Lewis Hamilton e a estratégia de Ferrari no Grande Prêmio da Áustria se tornou um tópico quente após a corrida de 2025 no Red Bull Ring, onde Hamilton Foi ouvido questionando a decisão de seu time pelo rádio. Apesar de terminar em quarto – seu melhor resultado ainda para Ferrari-O sete vezes campeão mundial ficou se perguntando se uma abordagem diferente poderia ter feito a diferença.
À medida que os estágios finais do Grande Prêmio austríaco se desenrolavam, HamiltonA troca de rádio com seu engenheiro, Riccardo Adamichamou a atenção de fãs e analistas. Depois de ser instruído a colocar pneus frescos, Hamilton empurrou para trás, dizendo: “Meus pneus estão bem. Posso se estender? Quantas voltas mais restantes?” Com Adami respondendo que havia 20 voltas para ir e insistir na caixa, Hamilton respondeu: “Eu não quero parar”.
Com chefe de equipe comum Fred Vasseur Ausente por motivos pessoais, era líder de espera Jerome d’Ambrosio quem se dirigiu à mídia após a corrida.

D’Ambrosio Defendeu a ligação da equipe, explicando: “Eu acho que era mais uma questão de cenário, portanto, permanecer mais algumas voltas. No final, não é nada fora da norma.
“O que tentamos fazer como equipe era, e a Áustria é muito parecido, você tenta fazer sua estratégia ideal. Você tenta otimizar seu tempo de corrida. Foi o que fizemos com os dois motoristas.

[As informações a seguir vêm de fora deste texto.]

(* ===== verification/UfsCorrect.v ===== *)
(** * unnamedfs.c: correctness

    [ensure_blocks] is the allocator of file extents; [unamedfs_write] and
    [unamedfs_read] copy through the extent.  The inode table has 4104-byte
    entries but one reserved block, so that inodes lie in blocks that the bitmap
    calls free.  The theorems hold while neither the blocks a file has nor the
    blocks it is given hold the header of its own inode ([inode_safe], [clear]);
    [write_destroys_itself] shows the first file that meets its own inode,
    and [write_destroys_home] what happens to the inodes of others. *)
From S2P Require Import Prelude Mem LibString Path Bitmap UnnamedFs.

(** Address of data block [b], without wrap-around. *)
Definition blk (s : ufs) (b : Z) : Z := device (current_mount s) + 8192 + b * 4096.
Definition in_ext (f n c : Z) : bool := (f <=? c) && (c <? f + n).

Record ufs_ok (s : ufs) : Prop := {
  uo_valid : mount_valid s = true;
  uo_bitmap : bm_ok (block_bitmap s);
  uo_device : 0 < device (current_mount s) /\ device (current_mount s) + 2 ^ 25 < 2 ^ 32
}.

(** The 24 bytes of the inode at [a] are outside the extent of [n] blocks from [f] on. *)
Definition clear (s : ufs) (a f n : Z) : Prop := n = 0 \/ a + 24 <= blk s f \/ blk s f + n * 4096 <= a.

(** The inode lies in the device, and not in a block of its own file. *)
Record inode_safe (s : ufs) (a : Z) : Prop := {
  hs_low : device (current_mount s) + 24 <= a;
  hs_high : a + 24 < 2 ^ 32;
  hs_inside : a + 24 <= blk s (bitmap_blocks (block_bitmap s));
  hs_own : clear s a (i_first_block (u_mem s) a) (i_blocks (u_mem s) a)
}.

(** The first block of the file once it has [need] blocks: it stays where it is when it
    shrinks or the blocks behind it are free, and goes to the first free run otherwise. *)
Definition new_first (s : ufs) (a need : Z) : Z :=
  let f := i_first_block (u_mem s) a in let n := i_blocks (u_mem s) a in
  if (need <=? n) || (negb (n =? 0) && can_extend (f + n) (need - n) (block_bitmap s)) then f
  else default 0 (bitmap_find_contiguous need (block_bitmap s)).

(** An extent inside the bitmap, with its blocks marked. *)
Definition extent_ok (bm : bitmap) (f n : Z) : Prop :=
  n = 0 \/ 0 < n /\ 2 <= f /\ f + n <= bitmap_blocks bm /\ forall c, in_ext f n c = true -> bitmap_test c bm = true.
Definition file_ok (s : ufs) (a : Z) : Prop :=
  extent_ok (block_bitmap s) (i_first_block (u_mem s) a) (i_blocks (u_mem s) a).

(** Byte [k] of a file, read through its extent. *)
Definition file_byte (s : ufs) (a k : Z) : Z := (u_mem s).[blk s (i_first_block (u_mem s) a) + k].

Lemma block_addr_blk s b :
  ufs_ok s -> 0 <= b <= 4096 -> block_addr (current_mount s) b = blk s b.
Proof.
  intros [_ _ Hd] Hb. unfold block_addr, data_blocks, blk, UNAMEDFS_BLOCK_SIZE.
  rewrite (u32_small (b * 4096)), (u32_small (device _ + _)) by lia. rewrite u32_small; lia.
Qed.

(** Read a field after writes to other fields. *)
Ltac field_simp := repeat first [rewrite load32_store32_ne by lia | rewrite load32_store32_eq by (auto with tinx || lia)].

(** A byte after writes to other words. *)
Ltac frame_simp := repeat rewrite peek_store32_ne by lia.

(** What a successful [ensure_blocks] does to file [a] and to everything else. *)
Record resized (a need : Z) (s s' : ufs) : Prop := {
  rz_mount : current_mount s' = current_mount s;
  rz_fds : fd_entries s' = fd_entries s;
  rz_icache : icache s' = icache s;
  rz_ok : ufs_ok s';
  rz_nblocks : bitmap_blocks (block_bitmap s') = bitmap_blocks (block_bitmap s);
  rz_blocks : i_blocks (u_mem s') a = need;
  rz_first : need <> 0 -> i_first_block (u_mem s') a = new_first s a need;
  rz_file : file_ok s' a;
  rz_bits : forall c, 0 <= c < bitmap_blocks (block_bitmap s) ->
    let new := in_ext (i_first_block (u_mem s') a) need c in
    let old := in_ext (i_first_block (u_mem s) a) (i_blocks (u_mem s) a) c in
    bitmap_test c (block_bitmap s') = new || (negb old && bitmap_test c (block_bitmap s)) /\
    (new = true -> old = true \/ bitmap_test c (block_bitmap s) = false);
  rz_content : forall k, 0 <= k < i_size (u_mem s) a -> k < 4096 * i_blocks (u_mem s) a -> k < 4096 * need ->
    file_byte s' a k = file_byte s a k;
  rz_frame : forall x,
    ~ (device (current_mount s) + 12 <= x < device (current_mount s) + 16) -> ~ (a + 16 <= x < a + 24) ->
    ~ (blk s (i_first_block (u_mem s') a) <= x < blk s (i_first_block (u_mem s') a) + 4096 * need) ->
    (u_mem s').[x] = (u_mem s).[x]
}.

Lemma load32_same m m' x : (forall y, x <= y < x + 4 -> m'.[y] = m.[y]) -> load32 m' x = load32 m x.
Proof. apply load32_ext. Qed.

(** [size] and [flags] survive a resize. *)
Lemma resized_fields a need s s' :
  ufs_ok s -> inode_safe s a -> clear s a (new_first s a need) need -> resized a need s s' ->
  i_size (u_mem s') a = i_size (u_mem s) a /\ i_flags (u_mem s') a = i_flags (u_mem s) a.
Proof.
  intros Hok Hs Hcl R. pose proof (hs_low _ _ Hs). pose proof (uo_device _ Hok).
  assert (Hx : forall y, a + 4 <= y < a + 12 -> (u_mem s').[y] = (u_mem s).[y]).
  { intros y Hy. apply (rz_frame _ _ _ _ R); [lia|lia|]. destruct (Z.eq_dec need 0) as [->|Hz]; [lia|].
    rewrite (rz_first _ _ _ _ R Hz). destruct Hcl as [?|?]; lia. }
  unfold i_size, i_flags. split; apply load32_same; intros y Hy; apply Hx; lia.
Qed.

Section Resize.
Context (s : ufs) (a : Z) (Hok : ufs_ok s) (Hs : inode_safe s a) (Hfile : file_ok s a).

Lemma file_range : 0 <= i_blocks (u_mem s) a <= 4096 /\
  (i_blocks (u_mem s) a <> 0 -> 2 <= i_first_block (u_mem s) a /\
     i_first_block (u_mem s) a + i_blocks (u_mem s) a <= bitmap_blocks (block_bitmap s)).
Proof.
  pose proof (bk_blocks _ (uo_bitmap _ Hok)) as Hb. pose proof (load32_range (u_mem s) (a + 20)) as Hr.
  unfold file_ok, extent_ok in Hfile. unfold i_blocks in *. destruct Hfile as [->|(? & ? & ? & _)]; lia.
Qed.

Lemma same_resized : resized a (i_blocks (u_mem s) a) s s.
Proof.
  split; try done; [intros _; unfold new_first; by rewrite Z.leb_refl|]. intros c Hc new old. subst new old. destruct (in_ext _ _ c) eqn:E; [|done].
  cbn. split; [|by left]. destruct Hfile as [Hz|(_ & _ & _ & Ht)]; [|by apply Ht].
  rewrite Hz in E. unfold in_ext in E. lia.
Qed.

Lemma shrink_resized need : 0 <= need < i_blocks (u_mem s) a -> resized a need s (shrink a need s).
Proof.
  intros Hn. destruct file_range as [Hr Hf]. specialize (Hf ltac:(lia)). destruct Hfile as [|(_ & _ & _ & Ht)]; [lia|].
  pose proof (hs_low _ _ Hs). pose proof (hs_high _ _ Hs). pose proof (uo_device _ Hok). pose proof (bk_blocks _ (uo_bitmap _ Hok)).
  pose proof (load32_range (u_mem s) (a + 16)) as Hf32. fold (i_first_block (u_mem s) a) in Hf32.
  unfold shrink. rewrite (u32_small (i_blocks (u_mem s) a - need)) by lia.
  rewrite !(i32_small (i_first_block (u_mem s) a)), (i32_small need) by lia.
  set (f0 := i_first_block (u_mem s) a) in *. set (n0 := i_blocks (u_mem s) a) in *.
  destruct (mark_range_spec (f0 + need) (n0 - need) false (block_bitmap s) (uo_bitmap _ Hok)) as (Hok1 & Hnb & Hbits); try lia.
  set (s1 := mark (f0 + need) (n0 - need) false s).
  set (s2 := if _ <=? _ then put_free_blocks _ s1 else s1).
  assert (HS2 : block_bitmap s2 = bitmap_mark_range (f0 + need) (n0 - need) false (block_bitmap s) /\
    current_mount s2 = current_mount s /\ mount_valid s2 = mount_valid s /\ fd_entries s2 = fd_entries s /\ icache s2 = icache s /\
    forall x, ~ (device (current_mount s) + 12 <= x < device (current_mount s) + 16) -> (u_mem s2).[x] = (u_mem s).[x]).
  { unfold s2, s1, mark. rewrite i32_small by lia. case_if; split_and!; try done. intros x Hx. cbn. unfold set_free_blocks.
    by frame_simp. }
  clearbody s2. destruct HS2 as (Hb2 & Hm2 & Hv2 & Hfd2 & Hic2 & Hk2).
  set (m3 := set_blocks need a (u_mem s2)). set (s' := if need =? 0 then _ else _).
  assert (H' : block_bitmap s' = block_bitmap s2 /\ current_mount s' = current_mount s2 /\ mount_valid s' = mount_valid s2 /\
    fd_entries s' = fd_entries s2 /\ icache s' = icache s2 /\ i_blocks (u_mem s') a = need /\
    (need <> 0 -> i_first_block (u_mem s') a = f0) /\ forall x, ~ (a + 16 <= x < a + 24) -> (u_mem s').[x] = (u_mem s2).[x]).
  { assert (Hf2 : load32 (u_mem s2) (a + 16) = f0) by (apply load32_same; intros y Hy; apply Hk2; lia).
    unfold s', m3, i_blocks, i_first_block, set_blocks, set_first_block. rewrite (u32_small need) by lia.
    case_if; bool_to_prop; cbn; split_and!; try done; field_simp; try done; try lia; intros x Hx; by frame_simp. }
  clearbody s'. destruct H' as (Hb & Hm & Hv & Hfd & Hic & Hbl & Hfst & Hk).
  assert (Hkeep : forall x, ~ (device (current_mount s) + 12 <= x < device (current_mount s) + 16) ->
    ~ (a + 16 <= x < a + 24) -> (u_mem s').[x] = (u_mem s).[x]) by (intros; rewrite Hk, Hk2 by done; done).
  assert (Htest : forall c, 0 <= c < bitmap_blocks (block_bitmap s) -> bitmap_test c (block_bitmap s') =
    if in_ext (f0 + need) (n0 - need) c then false else bitmap_test c (block_bitmap s)).
  { intros c Hc. rewrite Hb, Hb2, Hbits by done. done. }
  split; try congruence.
  - split; [by rewrite Hv, Hv2; apply Hok|by rewrite Hb, Hb2|rewrite Hm, Hm2; apply Hok].
  - intros Hz. rewrite (Hfst Hz). unfold new_first. fold f0 n0. by replace (need <=? n0) with true by lia.
  - unfold file_ok, extent_ok. rewrite Hbl. destruct (Z.eq_dec need 0) as [|Hz]; [by left|right].
    rewrite (Hfst Hz), Hb, Hb2, Hnb. split_and!; try lia. intros c Hc. unfold in_ext in Hc. bool_to_prop.
    rewrite <- Hb2, <- Hb, Htest by lia. unfold in_ext. case_if; [lia|]. apply Ht. unfold in_ext. fold f0 n0. lia.
  - intros c Hc new old. rewrite Htest by done. subst new old. fold f0 n0. destruct (Z.eq_dec need 0) as [->|Hz].
    + replace (in_ext (i_first_block (u_mem s') a) 0 c) with false by (unfold in_ext; lia). cbn [orb]. split; [|done].
      rewrite Z.add_0_r, Z.sub_0_r. by destruct (in_ext f0 n0 c).
    + rewrite (Hfst Hz). split.
      * destruct (in_ext f0 need c) eqn:E1; cbn [orb].
        -- unfold in_ext in E1. bool_to_prop. replace (in_ext (f0 + need) (n0 - need) c) with false by (unfold in_ext; lia).
           apply Ht. unfold in_ext. fold f0 n0. lia.
        -- destruct (in_ext f0 n0 c) eqn:E2; unfold in_ext in E1, E2; cbn [negb andb].
           ++ replace (in_ext (f0 + need) (n0 - need) c) with true by (unfold in_ext; lia). done.
           ++ replace (in_ext (f0 + need) (n0 - need) c) with false by (unfold in_ext; lia). done.
      * unfold in_ext. lia.
  - intros k Hk1 Hk3 Hk4. unfold file_byte, blk. rewrite Hm, Hm2, (Hfst ltac:(lia)). fold f0.
    pose proof (hs_own _ _ Hs) as Hcl. unfold clear, blk in *. fold f0 n0 in Hcl. apply Hkeep; lia.
  - intros x Hx1 Hx2 _. by apply Hkeep.
Qed.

“Para ser sincero, não havia incentivo em fazer nada diferente, porque os McLarens estavam claramente muito à frente e George muito atrás. Então estávamos entre eles com os dois carros.”
Ele continuou: “Nós apenas fizemos uma estratégia ideal padrão, e essa era a coisa mais direta a fazer. Do ponto de vista do motorista, você sempre questiona, é o melhor? Podemos fazer outra coisa?
“Eles são pilotos, são motoristas da Fórmula 1, é isso que eles devem fazer, e é isso que eles fazem. Mas, no final, você olha para os números e foi isso que fazia sentido.”
Hamilton Mais tarde, reconheceu que, embora se sentisse confortável com os pneus velhos, ele não estava plenamente ciente das voltas restantes na época.
“Eu não sabia quantas voltas havia, para ser sincero, na época,” Hamilton disse sobre sua estratégia austríaca do Grande Prêmio. “O ritmo não parecia ótimo, mas eu senti que poderia continuar. O equilíbrio estava bem, mas, finalmente, acho que é a decisão certa.”

Trabalho em equipe e transparência na Ferrari
O mais recente drama de rádio é um sinal de uma mudança mais ampla na Ferrari, onde a entrada de ambos os motoristas é cada vez mais valorizada, pois a equipe pretende preencher a lacuna para McLaren e recuperar seu lugar entre as principais equipes da Fórmula 1.
D’Ambrosio elogiado HamiltonO impacto na equipe, observando: “Acordamos, vamos à fábrica e dizemos: como posso melhorar? Como podemos ser melhores em todas as áreas da equipe, da engenharia à execução na pista, e o feedback que podemos dar aos motoristas. Como podemos ajudar uns aos outros como equipe a avançar?”
Ele também destacou a abordagem colaborativa com Charles Leclerc. “Discutimos da mesma maneira com Charles, que também tem uma vasta experiência e discutimos em equipe. Temos reuniões regulares para discutir essas coisas sobre a melhor maneira de avançar”.
Apesar do forte final de Hamilton e Leclerc – terceiro e quarto no Red Bull Ring –Ferrari permanece em busca da vantagem do ritmo que McLaren Atualmente gosta.
O SF-25 atualizado da equipe teve um desempenho bom o suficiente para manter rivais como Mercedes e Red Bull Na baía, mas Hamilton e Leclerc ainda estão procurando o avanço que colocará a Ferrari de volta no topo.
Enquanto o campeonato se dirige a Silverstone para o Grande Prêmio Britânico, todos os olhos estarão na Ferrari para ver se sua estratégia e trabalho em equipe podem transformar resultados sólidos em uma vitória tão esperada.